WORK REQUIRED. Run through the records and show each line that includes the string "nodes".

(Dataset entries)
Lemma above_at d p : within ts p → above n (dt_idom t) d p ↔ dominator (N.of_nat d) (N.of_nat p).
Proof using HT HV small Hroot.
  intros Hp%reached_at. rewrite <-(tree_above g s HV small root Hroot t ts _ _ HT Hp). unfold index. by rewrite !Nat2N.id.
Qed.

(** A node's immediate dominator dominates its predecessors. *)
Lemma parents_above p y a : within ts p → flows s p y → parent_of n (dt_idom t) a y → above n (dt_idom t) a p.
Proof using HT HV small Hroot.
  intros Hp Hf Ha. replace y with (index (N.of_nat y)) in Ha by (unfold index; lia).
  destruct (parent_reached g s HV small root Hroot _ (dt_table _ _ _ _ HT) a (N.of_nat y) Ha) as (d & -> & _ & _ & _ & Hd & Hne & _).
  apply above_at; [done|]. rewrite word_of_index. apply reached_at in Hp. split; [done|]. intros q Hq.
  destruct Hd as [_ Hd]. specialize (Hd _ (root_path_snoc s root q _ _ Hq Hf)). set_solver.
Qed.

Lemma frontier_at x y : in_frontier s t ts x y ↔ dominance_frontier (N.of_nat x) (N.of_nat y).
Proof using HT HV small Hroot.
  unfold in_frontier, dominance_frontier. split.
  - intros (Hy & (p & Hxp & Hp & Hf) & Hns). split.
    + exists (N.of_nat p). by rewrite <-above_at.
    + rewrite <-above_at by done. intros [? Hne]. apply Hns. split; [done|]. by intros ->.
  - intros [(p & Hxp & Hy) Hns]. assert (Hp : rtc (edge_to next) root p) by apply Hxp.
    assert (Hyr : rtc (edge_to next) root (N.of_nat y)) by by eapply rtc_r.
    apply reached_at in Hyr as Hyw. split_and!; [done| |].
    + exists (index p). assert (Hpw : within ts (index p)) by (apply reached_at; by rewrite word_of_index).
      split_and!; [|done|unfold flows; by rewrite word_of_index]. apply above_at; [done|]. by rewrite word_of_index.
    + rewrite above_at by done. intros [? Hne]. apply Hns. split; [done|]. intros ?. apply Hne. lia.
Qed.

End Tree.

(** On a computed tree [frontier] never panics below the node bound and
    lists, once each and in preorder, exactly the nodes of the dominance
    frontier: those with a predecessor the node dominates that it does not
    strictly dominate. *)
Theorem frontier_is_dominance_frontier t x :
  rooted_at g s root → compute_from g root = Ok t → index x < n →
  ∃ l, frontier t g x = Ok l ∧ StronglySorted (before (preorder t)) l ∧ NoDup l ∧
    ∀ y, y ∈ l ↔ dominance_frontier x y.
Proof.
  intros Hra Hc Hx. pose proof Hra as [HV Hs Hr]. destruct (computed_tree g s root t Hra Hc) as [ts HT].
  destruct (tree_facts g s HV Hs root Hr t ts HT) as (Hlen & rank & Hpar).
  destruct (frontier_spec g s HV Hs t ts Hlen rank Hpar (dt_numbers _ _ _ _ HT)) with (y := index x) as (l & Hrun & Hsort & Hin).
  { intros p Hp. apply (reached_node g s HV root Hr). by apply (reached_at t ts HT). }
  { done. }
  rewrite word_of_index in Hrun. exists l. split_and!; [done..| |].
  - by apply (before_sorted_nodup _ _ (proj1 (tree_preorder g s HV Hs root Hr t ts HT))).
  - intros y. rewrite Hin, (frontier_at t ts HV Hs Hr HT). by rewrite !word_of_index.
Qed.

(** C12: on a computed tree and with any scratch an earlier query left,
    [iterated_frontier] never panics and lists, once each and in preorder,
    exactly the least set of accepted nodes that holds the dominance frontier of
    every definition and of every member; the scratch serves the next query. *)
Theorem iterated_frontier_is_closure t scratch defs live_in :
  rooted_at g s root → compute_from g root = Ok t → scratch_ok scratch → (∀ d, d ∈ defs → index d < n) →
  ∃ scratch' l, iterated_frontier t g scratch defs live_in = Ok (scratch', l) ∧ scratch_ok scratch' ∧
    StronglySorted (before (preorder t)) l ∧ NoDup l ∧ ∀ y, y ∈ l ↔ iterated_dominance defs (live_accepts live_in) y.
Proof.
  intros Hra Hc Hok Hdefs. pose proof Hra as [HV Hs Hr]. destruct (computed_tree g s root t Hra Hc) as [ts HT].
  destruct (tree_facts g s HV Hs root Hr t ts HT) as (Hlen & rank & Hpar).
  destruct (iterated_frontier_spec g s HV Hs t ts Hlen rank Hpar (dt_numbers _ _ _ _ HT)) with defs live_in scratch
    as (f & l & Hrun & Hf & Hsort & Hin); [|by apply (parents_above t ts HV Hs Hr HT)|done..|].
  { intros p Hp. apply (reached_node g s HV root Hr). by apply (reached_at t ts HT). }
  exists f, l. split_and!; [done..| |].
  - by apply (before_sorted_nodup _ _ (proj1 (tree_preorder g s HV Hs root Hr t ts HT))).
  - intros y. rewrite Hin, (iterated_closure s t ts defs live_in dominance_frontier) by (intros a b; by apply (frontier_at t ts HV Hs Hr HT)).
    by rewrite word_of_index.
Qed.
End Theorems.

RESULT.
    lists, once each and in preorder, exactly the nodes of the dominance
    exactly the least set of accepted nodes that holds the dominance frontier of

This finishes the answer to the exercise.